Cerró la puerta y dejó a Leesha sola otra vez bajo la malévola luz anaranjada que titilaba tras las tablillas de los postigos.
«¿Es que no sientes nada en absoluto?», se preguntó la muchacha.
Su madre tenía razón en lo de que las lágrimas no iban a resucitar a los muertos, pero se equivocaba en lo de que no servía para nada. Llorar siempre había sido su escape cuando las cosas se ponían difíciles. Otras chicas a lo mejor pensaban que su vida era perfecta, pero sólo porque ninguna de ellas veía la cara que Elona le ponía a su única hija cuando se encontraban a solas. No era ningún secreto que Elona quería hijos y que tanto Leesha como su padre soportaban su resentimiento por haber fallado en cumplir con sus expectativas.
Pero se secó los ojos, enfadada de todos modos. No podía esperar hasta que madurara y Gared se la llevara de allí. Los aldeanos les construirían una casa como regalo de bodas, y Gared cruzaría con ella las protecciones y la haría una mujer mientras todos aplaudían fuera. Tendría sus propios hijos y no los trataría como su madre la había tratado a ella.
Leesha estaba vestida cuando su madre llamó a la puerta con fuerza. No había dormido nada.
—Te quiero fuera cuando suene la campana del alba —dijo Elona—. ¡No quiero oír ningún murmullo acerca de que parecías cansada! No quiero que nadie vea que nuestra familia se rezaga a la hora de ayudar a los demás.
Leesha la conocía lo bastante bien para saber que la palabra clave era «ver». En realidad, Elona no se preocupaba por nadie que no fuera ella misma.
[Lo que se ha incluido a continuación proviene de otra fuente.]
(** X6: a size of zero is refused at the first slice: as soon as the
    archive holds [x_train], [get_dataset] raises the [ValueError] of the
    slice, whatever the rank and whether or not the other arrays are
    there. *)
Theorem get_dataset_zero_size f X (rank : Z) :
  npz_getitem f (lit "x_train") = Done X ->
  get_dataset true_divide_255 f rank 0
  = Raised (ValueError (lit "slice step cannot be zero")).
Proof.
  intros H. unfold get_dataset. rewrite H. cbn [bind].
  now rewrite getitem_slice_step_zero.
Qed.






End GetDataset.

Lemma get_dataset_zero_size_witness :
  get_dataset divide_255 [(lit "x_train", grey [0; 255; 51]%Z)] 1 0
  = Raised (ValueError (lit "slice step cannot be zero")).
Proof.
  apply (get_dataset_zero_size divide_255
           [(lit "x_train", grey [0; 255; 51]%Z)] (grey [0; 255; 51]%Z) 1).
  reflexivity.
Defined.






(** ** [predict_number] *)

Lemma getitem_one {A : Type} (a : list A) (i : Z) (x : A) :
  (0 <= i)%Z -> nth_error a (Z.to_nat i) = Some x ->
  getitem_slice a (Some i) (Some (i + 1)%Z) None = Done [x].
Proof.
  intros Hi Hx.
  assert (Hn : (i < Z.of_nat (length a))%Z).
  { assert (Z.to_nat i < length a) by (apply nth_error_Some; congruence). lia. }
  unfold getitem_slice, slice_indices, adjust_index. cbn [Z.eqb Z.ltb Z.compare].
  destruct (Z.ltb_spec i 0); [lia|].
  destruct (Z.leb_spec (Z.of_nat (length a)) i); [lia|].
  destruct (Z.ltb_spec (i + 1) 0); [lia|].
  destruct (Z.leb_spec (Z.of_nat (length a)) (i + 1)).
  - destruct (Z.ltb_spec i (Z.of_nat (length a))); [|lia].
    replace (Z.of_nat (length a) - i - 1)%Z with 0%Z by lia.
    cbn [bind]. change (Z.to_nat (0 / 1 + 1)) with 1.
    cbn [take_stride]. now rewrite Hx.
  - destruct (Z.ltb_spec i (i + 1)); [|lia].
    replace (i + 1 - i - 1)%Z with 0%Z by lia.
    cbn [bind]. change (Z.to_nat (0 / 1 + 1)) with 1.
    cbn [take_stride]. now rewrite Hx.
Qed.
El padre de Leesha, Erny, esperaba en la puerta, bajo la mirada dura de Elona. No era un hombre grande, y decir que era enjuto y nervudo hubiera implicado atribuirle una energía de la cual carecía. Tampoco tenía fuerza de voluntad, pues era un hombre tímido que rara vez alzaba la voz. Era unos doce años mayor que Elona, y el fino pelo castaño ya le había desaparecido de la parte superior de la cabeza, además de llevar unos anteojos de aros muy finos que le había comprado a un Enviado hacía muchos años. Era el único hombre del pueblo que los usaba.
Resumiendo, no era el hombre que Elona quería que fuera, pero en las Ciudades Libres había gran demanda del fino papel que él hacía y lo que a ella sí le gustaba de él era su dinero.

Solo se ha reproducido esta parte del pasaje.